Let me provide an update on the changes in campus life that will be in place for the fall semester:

  • The Academic Calendar has been revised to concentrate our time together and minimize the risk of widespread travel.  The first day of class will be August 17, final exams will conclude by Thanksgiving and there will be no fall break.  First-year students will begin move-in in phases beginning the week of August 10.  Graduate and professional school schedules will be provided directly by those schools.
  • Classes will take place in one of four formats:  Face to face in newly configured classrooms and other spaces on campus; online (live with a regular meeting time); hybrid (face to face with significant online components) and online asynchronous, in which lectures are recorded for viewing at any time but discussion and lab work takes place online.
  • Undergraduate students living on campus will have revised housing and dining options to maximize residential safety.  First year students will be assigned to both East and West Campuses in dedicated first-year spaces, while returning students in Duke housing will be assigned to West Campus, 300 Swift Avenue, and to designated spaces in nearby hotels and apartment buildings.  
  • Upon arrival to Durham, all undergraduate students who are in residence on the Duke campus or in Durham will be tested for COVID-19 before they are permitted to begin classes or move into residence halls.  We have put in place both processes and facilities for contact tracing, isolation and quarantine, and support plans for those students who test positive for COVID-19. All students will complete daily symptom checks through a monitoring app and report concerning symptoms to Student Health.
  • All members of the Duke community who come to campus—faculty, students, staff, and visitors—will be required to complete daily symptom monitoring, wear face coverings in classroom and public settings and practice physical distancing.  COVID-19 follow-up, including testing, will be required for any members of the Duke community who are symptomatic or deemed at risk due to contact tracing.
  • All students living in on-campus or off-campus housing are expected to stay in the Durham area throughout the semester in accordance with current public health recommendations. 
  • Student-athletes will begin a phased to return to campus on July 12.  All student-athletes will be tested for COVID-19 on arrival and will be required to observe health and hygiene protocols that have been developed by Duke and national medical experts, consistent with the procedures for all undergraduate students.
  • Perhaps the most vital piece of these plans will be the Duke Compact, a statement of mutual commitment to community health and behavioral standards that every student, faculty, and staff member will be required to agree to before the start of the semester. At this moment as never before, we are a community of people who rely on one another not only for inspiration and support, but also for protection, respect, and accountability.  We will be here, for each other, as a community and a university.

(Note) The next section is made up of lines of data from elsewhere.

(** The set of hosts of the device tree. *)
Lemma enabled_hosts_bits pids : Forall (fun pid => 0 <= pid < IPCMEM_NUM_HOSTS) pids ->
  0 <= enabled_hosts_of pids < 512 /\ forall pid, pid ∈ pids -> Z.testbit (enabled_hosts_of pids) pid = true.
Proof.
  intros Hp. unfold enabled_hosts_of.
  assert (forall m, 0 <= m < 512 ->
    let r := fold_left (fun m pid => if pid <? IPCMEM_NUM_HOSTS then Z.lor m (BIT pid) else m) pids m in
    0 <= r < 512 /\ (forall j, Z.testbit m j = true -> Z.testbit r j = true) /\
    forall pid, pid ∈ pids -> Z.testbit r pid = true) as Hfold.
  { induction Hp as [|pid pids Hpid _ IH]; intros m Hm; [split; [done|split; [done|by intros ? ?%elem_of_nil]]|]. cbn [fold_left].
    destruct (Z.ltb_spec pid IPCMEM_NUM_HOSTS); [|lia].
    assert (0 <= Z.lor m (BIT pid) < 512) as Hb.
    { unfold IPCMEM_NUM_HOSTS in Hpid. pose proof (BIT_pos pid). split; [apply Z.lor_nonneg; lia|].
      apply Z.log2_lt_cancel. rewrite Z.log2_lor by lia. change (Z.log2 512) with 9.
      apply Z.max_lub_lt; [destruct (decide (m = 0)) as [->|]; [done|apply Z.log2_lt_pow2; lia]|].
      unfold BIT. rewrite Z.shiftl_1_l, Z.log2_pow2 by lia. lia. }
    destruct (IH _ Hb) as (H1 & H2 & H3). split; [done|]. split.
    - intros j Hj. apply H2. by rewrite Z.lor_spec, Hj.
    - intros j [->|Hj]%elem_of_cons; [|by apply H3]. apply H2. rewrite Z.lor_spec, testbit_BIT by lia.
      rewrite bool_decide_true by done. apply orb_true_r. }
  destruct (Hfold 0) as (? & _ & ?); [lia|]. done.
Qed.

(** A partition as [update_partition] leaves it. *)
Definition fresh_part (e : ipcmem_partition_entry) (pt : ipcmem_partition) : Prop :=
  pt_hdr pt = (if pe_host0 e =? pe_host1 e then loopback_partition_hdr else default_partition_hdr) /\
  pt_descs pt = pt_descs zero_partition /\ pt_mem pt = pt_mem zero_partition.

(** After the set-up of the partitions, [s]: the table has [n] entries, and every entry a
    fresh partition. *)
Record laid_out (s0 s : ipclite_info) (n : Z) (es : list ipcmem_partition_entry) : Prop := mk_laid_out {
  lo_entry : ip_entry s = es;
  lo_count : ip_partitions s = n;
  lo_len : zlen (ip_partition s) = n;
  lo_fresh p : 0 <= p < n -> exists e pt, zget es p = Some e /\ zget (ip_partition s) p = Some pt /\ fresh_part e pt;
  lo_channel : ip_channel s = ip_channel s0;
  lo_client : ip_synx_client s = ip_synx_client s0;
  lo_mutex : ip_ssr_mutex s = ip_ssr_mutex s0 }.

Lemma update_partition_run s p e pt :
  zget (ip_entry s) p = Some e -> zget (ip_partition s) p = Some pt ->
  update_partition p s = Done tt (s <| ip_partition ::= zset p (pt <| pt_hdr :=
    if pe_host0 e =? pe_host1 e then loopback_partition_hdr else default_partition_hdr |>) |>).
Proof. intros He Hp. unfold update_partition, bind, get, deref. rewrite He. simpl. by rewrite Hp. Qed.

#[local] Opaque zero_partition.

Further information on these areas and many other aspects of the 2020-21 academic year is available at https://returnto.duke.edu, which will be updated throughout the summer.  

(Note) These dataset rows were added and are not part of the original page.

(* ===== verification/IpcliteFaults.v ===== *)
(** * ipclite: what breaks the interrupt handler

    Two behaviours of [msm/synx/ipclite.c], proved over the definitions of [Ipclite]: a
    ring whose head is at its end keeps the handler in its loop for ever; the signal of a
    test message, stored in the wrong place, makes it work on a wild pointer. *)
From stdpp Require Import functions.
From S2P Require Import Prelude SynxGlobal Ipclite IpcliteRing IpcliteInit.
From Stdlib Require Import Lia.

(** ** A head at the end of the ring *)

(** The other side wrote the length of the ring as its head. *)
Record stuck (s : ipclite_info) (pid : Z) (c : ipclite_channel) (rx : ipclite_fifo) (pt : ipcmem_partition) (t : Z)
  : Prop := mk_stuck {
  sk_channel : zget (ip_channel s) pid = Some c;
  sk_rx : ch_rx_fifo c = Some rx;
  sk_part : zget (ip_partition s) (fi_part rx) = Some pt;
  sk_range : 0 <= fi_fifo rx /\ fi_fifo rx + fi_length rx <= zlen (pt_mem pt);
  sk_length : fi_length rx mod 8 = 0 /\ 16 <= fi_length rx < 2 ^ 31;
  sk_ends : fi_tail rx <> fi_head rx;
  sk_tail : zget (pt_descs pt) (fi_tail rx) = Some t;
  sk_start : t mod 8 = 0 /\ 0 <= t < fi_length rx;
  sk_head : zget (pt_descs pt) (fi_head rx) = Some (fi_length rx) }.

Lemma stuck_avail s pid c rx pt t :
  stuck s pid c rx pt t -> ipclite_rx_avail pid s = Done (fi_length rx - t) s /\ 8 <= fi_length rx - t.
Proof.
  intros [Hc Hrx Hp _ [Hn ?] _ Ht [Ha ?] Hh].
  destruct (slot_room t (fi_length rx)) as (_ & Hroom & _); [done|done|lia|]. rewrite Z.mod_small in Hroom by lia.
  split; [|lia]. unfold ipclite_rx_avail, rx_fifo_of. rewrite bind_assoc, (bind_run _ _ _ _ _ (the_channel_run _ _ _ Hc)), Hrx.
  unfold ipcmem_rx_avail. cbn [deref]. rewrite (bind_run (ret rx) _ s rx s) by done.
  rewrite (bind_run _ _ _ _ _ (desc_read_run _ _ _ _ _ Hp Hh)), (bind_run _ _ _ _ _ (desc_read_run _ _ _ _ _ Hp Ht)).
  destruct (Z.ltb_spec (fi_length rx) t); [lia|]. by destruct (Z.ltb_spec (fi_length rx) (fi_length rx - t)); [lia|].
Qed.

Lemma stuck_fifo s pid c rx pt t : stuck s pid c rx pt t -> rx_fifo_of pid s = Done rx s.
Proof.
  intros [Hc Hrx _ _ _ _ _ _ _]. unfold rx_fifo_of. by rewrite (bind_run _ _ _ _ _ (the_channel_run _ _ _ Hc)), Hrx.
Qed.

Lemma stuck_peak s pid c rx pt t : stuck s pid c rx pt t -> exists o, ipclite_rx_peak pid 8 s = Done o s.
Proof.
  intros H. pose proof H as [_ _ Hp [? ?] [Hn ?] _ Ht [Ha ?] _].
  destruct (slot_room t (fi_length rx)) as (_ & Hroom & _); [done|done|lia|]. rewrite Z.mod_small in Hroom by lia.
  eexists. unfold ipclite_rx_peak. rewrite (bind_run _ _ _ _ _ (stuck_fifo _ _ _ _ _ _ H)). unfold ipcmem_rx_peak.
  rewrite (bind_run _ _ _ _ _ (desc_read_run _ _ _ _ _ Hp Ht)).
  destruct (Z.ltb_spec (fi_length rx) t); [lia|]. destruct (Z.leb_spec (fi_length rx) t); [lia|].
  rewrite Z.min_l by lia. change (8 =? 0) with false. change (8 =? 8) with true.
  unfold memcpy_fromio, bind, get, ret, deref. simpl. rewrite Hp. simpl. unfold bytes_at.
  destruct (Z.leb_spec 0 (fi_fifo rx + t)); [|lia].
  by destruct (Z.leb_spec (fi_fifo rx + t + 8) (zlen (pt_mem pt))); [|lia].
Qed.

Lemma stuck_advance s pid c rx pt t :
  stuck s pid c rx pt t ->
  exists s' pt', ipclite_rx_advance pid 8 s = Done tt s' /\ stuck s' pid c rx pt' ((t + 8) mod fi_length rx).
Proof.
  intros H. pose proof H as [Hc Hrx Hp [? ?] [Hn ?] He Ht [Ha ?] Hh]. set (v := (t + 8) mod fi_length rx).
  set (pt' := pt <| pt_descs ::= zset (fi_tail rx) v |>).
  exists (s <| ip_partition ::= zset (fi_part rx) pt' |>), pt'. split.
  - unfold ipclite_rx_advance. rewrite (bind_run _ _ _ _ _ (stuck_fifo _ _ _ _ _ _ H)). unfold ipcmem_rx_advance.
    rewrite (bind_run _ _ _ _ _ (desc_read_run _ _ _ _ _ Hp Ht)). cbv zeta.
    rewrite (bind_run _ _ s v s); [by eapply desc_write_run|].
    rewrite u32_id by (unfold in_u32; lia). unfold v.
    destruct (Z.leb_spec (fi_length rx) (t + 8)); [|by rewrite Z.mod_small by lia].
    by destruct (Z.eqb_spec (fi_length rx) 0); [lia|].
  - destruct (slot_room (t + 8) (fi_length rx)) as (? & ? & ?);
      [change (t + 8) with (t + 8 * 1); by apply aligned_add|done|lia|].
    split; simpl; try done.
    + apply zget_zset_eq. by eapply zget_Some.
    + apply zget_zset_eq. by eapply zget_Some.
    + unfold v. split; [done|lia].
    + by rewrite zget_zset_ne.
Qed.

Lemma stuck_events s pid c rx pt t s' :
  stuck s pid c rx pt t -> ip_channel s' = ip_channel s -> ip_partition s' = ip_partition s -> stuck s' pid c rx pt t.
Proof. intros [] E1 E2. by split; rewrite ?E1, ?E2. Qed.

Lemma call_client_run cl pid d s :
  exists s', call_client cl pid d s = Done tt s' /\ ip_channel s' = ip_channel s /\ ip_partition s' = ip_partition s.
Proof. unfold call_client. destruct (_ =? 1); [|by exists s]. destruct (cl_callback cl); [by eexists|by exists s]. Qed.

(** One turn of the loop leaves the ring as full as it was. *)
Lemma stuck_turn s pid c rx pt t :
  stuck s pid c rx pt t ->
  exists s' pt', ipclite_rx_data pid (fi_length rx - t) s = Done 0 s' /\
                 stuck s' pid c rx pt' ((t + 8) mod fi_length rx).
Proof.
  intros H. destruct (stuck_avail _ _ _ _ _ _ H) as [_ Ha]. destruct (stuck_peak _ _ _ _ _ _ H) as [o Eo].
  unfold ipclite_rx_data. destruct (Z.ltb_spec (fi_length rx - t) MSG_BYTES); [unfold MSG_BYTES in *; lia|].
  rewrite (bind_run _ _ _ _ _ Eo), (bind_run _ _ _ _ _ (the_channel_run _ _ _ (sk_channel _ _ _ _ _ _ H))).
  rewrite (bind_run get _ s s s) by done.
  destruct (call_client_run (ip_synx_client s) (ch_remote_pid c) (peeked o) s) as (s1 & E1 & Ec & Ep).
  rewrite (bind_run _ _ _ _ _ E1). pose proof (stuck_events _ _ _ _ _ _ s1 H Ec Ep) as H1.
  destruct (stuck_advance _ _ _ _ _ _ H1) as (s2 & pt' & E2 & H2). replace (ALIGN8 MSG_BYTES) with 8 by done.
  exists s2, pt'. by rewrite (bind_run _ _ _ _ _ E2).
Qed.

Lemma stuck_drains_forever fuel : forall s pid c rx pt t,
  stuck s pid c rx pt t -> drain_rx fuel ipclite_rx_data pid s = Faulted OutOfFuel.
Proof.
  induction fuel as [|fuel IH]; intros s pid c rx pt t H; [done|]. cbn [drain_rx].
  destruct (stuck_avail _ _ _ _ _ _ H) as [Ea Hle]. destruct (stuck_turn _ _ _ _ _ _ H) as (s' & pt' & Et & H').
  rewrite (bind_run _ _ _ _ _ Ea). destruct (Z.ltb_spec (fi_length rx - t) MSG_BYTES); [unfold MSG_BYTES in *; lia|].
  rewrite (bind_run _ _ _ _ _ Et). by eapply IH.
Qed.

(** The other side writes its head index. *)
Definition remote_set_head (pid v : Z) : IPC unit :=
  f <-- rx_fifo_of pid; desc_write (fi_part f) (fi_head f) v.

(** C40: The handler trusts the head index that the other processor writes: from any good
    state, once that index is the length of the ring (8192, which no index inside the
    ring is), the message interrupt of the channel never returns - however long the loop
    runs, it finds more to read. *)
Theorem message_interrupt_hangs s q pid k fuel :
  ipc_ok s q -> q pid = Some k ->
  exists s', remote_set_head pid DEFAULT_FIFO1_SIZE s = Done tt s' /\
             ipclite_intr fuel pid IPCLITE_MSG_SIGNAL s' = Faulted OutOfFuel.
Proof.
  intros Hs Hq. destruct (io_live _ _ _ Hs _ _ I Hq) as (p & c & H & _).
  destruct (rx_ring _ _ _ _ _ H) as (rx & pt & t & Hrx & E & Hp & Hr & _ & Hl).
  pose proof (link_irq _ _ _ _ _ IPCLITE_MSG_SIGNAL H) as Hirq. destruct Hr as [? Hn ? Ht ? Hh _ _].
  set (pt' := pt <| pt_descs ::= zset (fi_head rx) DEFAULT_FIFO1_SIZE |>).
  exists (s <| ip_partition ::= zset (fi_part rx) pt' |>). split.
  { unfold remote_set_head. rewrite (bind_run _ _ _ _ _ E). by eapply desc_write_run. }
  assert (stuck (s <| ip_partition ::= zset (fi_part rx) pt' |>) pid c rx pt' t) as Hstuck.
  { split; simpl; try done.
    - by destruct H.
    - apply zget_zset_eq. by eapply zget_Some.
    - by rewrite zget_zset_ne.
    - rewrite zget_zset_eq by (by eapply zget_Some). by rewrite Hl. }
  unfold ipclite_intr. rewrite (bind_run _ _ _ _ _ (the_channel_run _ _ _ (sk_channel _ _ _ _ _ _ Hstuck))).
  rewrite Hirq by done. rewrite (bind_run (deref _) _ _ (mk_irq true 0) _) by done. cbn [ir_signal_id].
  change (0 =? IPCLITE_MSG_SIGNAL) with true. cbn [negb].
  apply bind_faulted. by eapply stuck_drains_forever.
Qed.

(** ** The signal of a test message *)

Definition with_first_signal (c : ipclite_channel) (sig : Z) : ipclite_channel :=
  c <| ch_irq_info ::= zset 0 (mk_irq true sig) |>.

Lemma set_first_run s pid c sig :
  zget (ip_channel s) pid = Some c -> irqs_ok (ch_irq_info c) ->
  set_first_signal pid sig s = Done tt (s <| ip_channel ::= zset pid (with_first_signal c sig) |>).
Proof.
  intros Hc Hi. unfold set_first_signal. rewrite (bind_run _ _ _ _ _ (the_channel_run _ _ _ Hc)).
  rewrite Hi. rewrite (bind_run (deref _) _ s (mk_irq true 0) s) by done. rewrite (update_channel_run _ _ _ _ Hc).
  done.
Qed.

(** The rest of the call, after the signal was stored. *)
Lemma test_tx_tail s pid c tx l d :
  zget (ip_channel s) pid = Some c -> ch_irq_info c = zset 0 (mk_irq true IPCLITE_TEST_SIGNAL) (map (mk_irq true) [0; 1; 2; 3; 4; 5]) ->
  ch_tx_fifo c = Some tx -> ring_is s tx l -> in_u64 d -> zlen l < capacity tx ->
  exists s' c',
    (ipclite_tx_write pid (le_bytes 8 d) MSG_BYTES;;;
     mbox_send_message pid IPCLITE_TEST_SIGNAL;;;
     mbox_client_txdone pid IPCLITE_TEST_SIGNAL;;;
     tx_unlock pid;;;
     ret 0) s = Done 0 s' /\ zget (ip_channel s') pid = Some c' /\ ch_irq_info c' = ch_irq_info c.
Proof.
  intros Hc Hi Htx (pt & t & Hp & Hr) Hd Hn.
  destruct (tx_write_ring pt tx t l d s Hr Hp Hd Hn) as (s1 & E1 & Ho & _).
  pose proof (only_ring_channel _ _ _ Ho) as Ec1.
  assert (ipclite_tx_write pid (le_bytes 8 d) MSG_BYTES s = Done tt s1) as Ew.
  { unfold ipclite_tx_write, tx_fifo_of. rewrite bind_assoc, (bind_run _ _ _ _ _ (the_channel_run _ _ _ Hc)), Htx.
    by rewrite (bind_run (deref _) _ s tx s) by done. }
  assert (zget (ch_irq_info c) IPCLITE_TEST_SIGNAL = Some (mk_irq true IPCLITE_TEST_SIGNAL)) as Hirq by (rewrite Hi; done).
  rewrite <- Ec1 in Hc.
  destruct (mbox_quiet s1 pid c _ Hc Hirq) as (r & E2). set (s2 := mbox_state s1 pid IPCLITE_TEST_SIGNAL) in *.
  rewrite (bind_run _ _ _ _ _ Ew), (bind_run _ _ _ _ _ E2). change (ip_channel s1) with (ip_channel s2) in Hc.
  assert (mbox_client_txdone pid IPCLITE_TEST_SIGNAL s2 = Done tt s2) as E3.
  { unfold mbox_client_txdone. by rewrite (bind_run _ _ _ _ _ (the_channel_run _ _ _ Hc)), Hirq. }
  rewrite (bind_run _ _ _ _ _ E3). unfold tx_unlock. rewrite (bind_run _ _ _ _ _ (update_channel_run _ _ _ _ Hc)).
  do 2 eexists. split; [done|]. split; [simpl; apply zget_zset_eq; by eapply zget_Some|done].
Qed.

(** C39: [ipclite_tx] stores the signal in the first of the channel's interrupt
    structures, whatever signal it is, and the handler finds the channel by that number:
    after one test message the next message interrupt of the channel computes a wild
    pointer. *)
Theorem test_send_breaks_interrupts s q pid k d fuel :
  ipc_ok s q -> q pid = Some k -> lk_open k = true -> zlen (lk_out k) < CAPACITY -> in_u64 d ->
  exists s', ipclite_test_msg_send_v0 pid d s = Done 0 s' /\
             ipclite_intr fuel pid IPCLITE_MSG_SIGNAL s' = Faulted BadAccess.
Proof.
  intros Hs Hq Hopen Hroom Hd. destruct (io_live _ _ _ Hs _ _ I Hq) as (p & c & H & Hlock).
  destruct (link_active _ _ _ _ _ H) as (c1 & (s1 & E1 & H1 & _) & Hl1 & _). rewrite Hlock in Hl1.
  set (c2 := c1 <| ch_tx_lock := true |>). set (s2 := s1 <| ip_channel ::= zset pid c2 |>).
  assert (at_link s2 p pid c2 k) as H2 by (eapply at_link_channel; try done; by left).
  assert (tx_lock pid s1 = Done tt s2) as E2.
  { unfold tx_lock. rewrite (bind_run _ _ _ _ _ (the_channel_run _ _ _ (al_channel _ _ _ _ _ H1))), Hl1.
    apply update_channel_run, H1. }
  set (c3 := with_first_signal c2 IPCLITE_TEST_SIGNAL). set (s3 := s2 <| ip_channel ::= zset pid c3 |>).
  assert (set_first_signal pid IPCLITE_TEST_SIGNAL s2 = Done tt s3) as E3 by (by apply set_first_run; destruct H2).
  destruct (tx_ring _ _ _ _ _ H2) as (tx & pt & t & Htx & _ & Hp & Hr & Hcap & _).
  destruct (test_tx_tail s3 pid c3 tx (lk_out k) d) as (s' & c' & E & Hc' & Hi').
  { apply zget_zset_eq. eapply zget_Some, H2. }
  { simpl. by rewrite (al_irqs _ _ _ _ _ H1). }
  { done. }
  { by exists pt, t. }
  { done. }
  { by rewrite Hcap. }
  exists s'. split.
  - unfold ipclite_test_msg_send_v0. rewrite (link_range _ _ _ _ _ _ Hs H). cbn [negb]. unfold ipclite_tx.
    rewrite (bind_run _ _ _ _ _ E1), Hopen. cbn [negb]. rewrite (bind_run _ _ _ _ _ E2).
    rewrite (bind_run _ _ _ _ _ (link_tx_avail _ _ _ _ _ H2)).
    destruct (Z.ltb_spec (8 * (CAPACITY - zlen (lk_out k))) MSG_BYTES); [unfold MSG_BYTES in *; lia|].
    by rewrite (bind_run _ _ _ _ _ E3).
  - unfold ipclite_intr. rewrite (bind_run _ _ _ _ _ (the_channel_run _ _ _ Hc')), Hi'. simpl.
    by rewrite (al_irqs _ _ _ _ _ H1).
Qed.

Lemma message_interrupt_hangs_witness :
  exists s', remote_set_head 4 DEFAULT_FIFO1_SIZE booted = Done tt s' /\
             ipclite_intr 5000 4 IPCLITE_MSG_SIGNAL s' = Faulted OutOfFuel.
Proof.
  destruct booted_ok as (Hok & _).
  apply (message_interrupt_hangs booted booted_links 4 (init_link 4) 5000 Hok).
  vm_compute. reflexivity.
Defined.

Lemma test_send_breaks_interrupts_witness :
  exists s', ipclite_test_msg_send_v0 0 77 booted = Done 0 s' /\
             ipclite_intr 5000 0 IPCLITE_MSG_SIGNAL s' = Faulted BadAccess.
Proof.
  destruct booted_ok as (Hok & _).
  apply (test_send_breaks_interrupts booted booted_links 0 (init_link 0) 77 5000 Hok); vm_compute; repeat split; discriminate.
Defined.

Again, let me emphasize: we all know that COVID-19 presents a rapidly changing set of circumstances in North Carolina and across the country.  We will continue to monitor the situation closely and make adjustments to this plan as required by public health conditions and state and local regulations.

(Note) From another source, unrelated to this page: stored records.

(** * Andalus Downloader: the download orchestration engine

    A shallow embedding of the queue, the bounded scheduler, the per-task
    runner and the notification fan-out of the backend
    (src/core/models.py, src/core/database.py, src/core/download_task.py,
    src/core/download_manager.py, src/api/app.py), followed by the
    properties of the engine that the specification states.

    Conventions of the embedding.
    - Python objects that are shared and mutated (the runner objects held
      both by the registry and by their background coroutine) live in a
      heap indexed by handles; the registry maps download ids to handles.
    - The [start_download()] coroutine of a runner is cut in two atomic
      steps at its last suspension before the fetch (the store write of
      [DOWNLOADING]); yt-dlp's download is a blocking call, so the fetch
      and what follows it form the second step. Steps of different
      coroutines and calls of the manager interleave freely.
    - Exceptions are explicit: a computation returns [Ok] or [Raise], and
      the state reached before the exception is kept, as in Python.
    - The SQLite store is the list of its rows in insertion order; whether
      a given call to the store raises, and for a write whether it raises
      at [execute] (nothing applied) or at [commit] (the statement stays
      applied), is decided by an oracle carried in the state, so that
      every schedule of storage failures is covered.
    - A call of the manager is one step. Where a property depends on what
      other coroutines do while a call waits, the call is also given in
      its parts: [cancel_download_overlapped] for [cancel_download], and
      [Hub.send_live] for the sending loop of [broadcast], which walks the
      live list of connections across its awaits.
    - A percentage is the exact rational the float expression denotes. *)

From Stdlib Require Import QArith.
From stdpp Require Import gmap strings list fin_maps.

This is an unprecedented moment for Duke. There are tremendous challenges ahead, and there are also tremendous opportunities to rethink higher education for a new era, to ensure that our university is responsive to the needs of a changing world, to redouble our efforts to address racism and systemic injustice, and to find ways to better serve our students, faculty, staff, neighbors, and visitors. 

Now, in that same spirit of adaptation and innovation, we turn our attention to an academic year that will look unlike any other in Duke’s history. I look forward to joining with you in this effort, united with and for each other in this extraordinary time.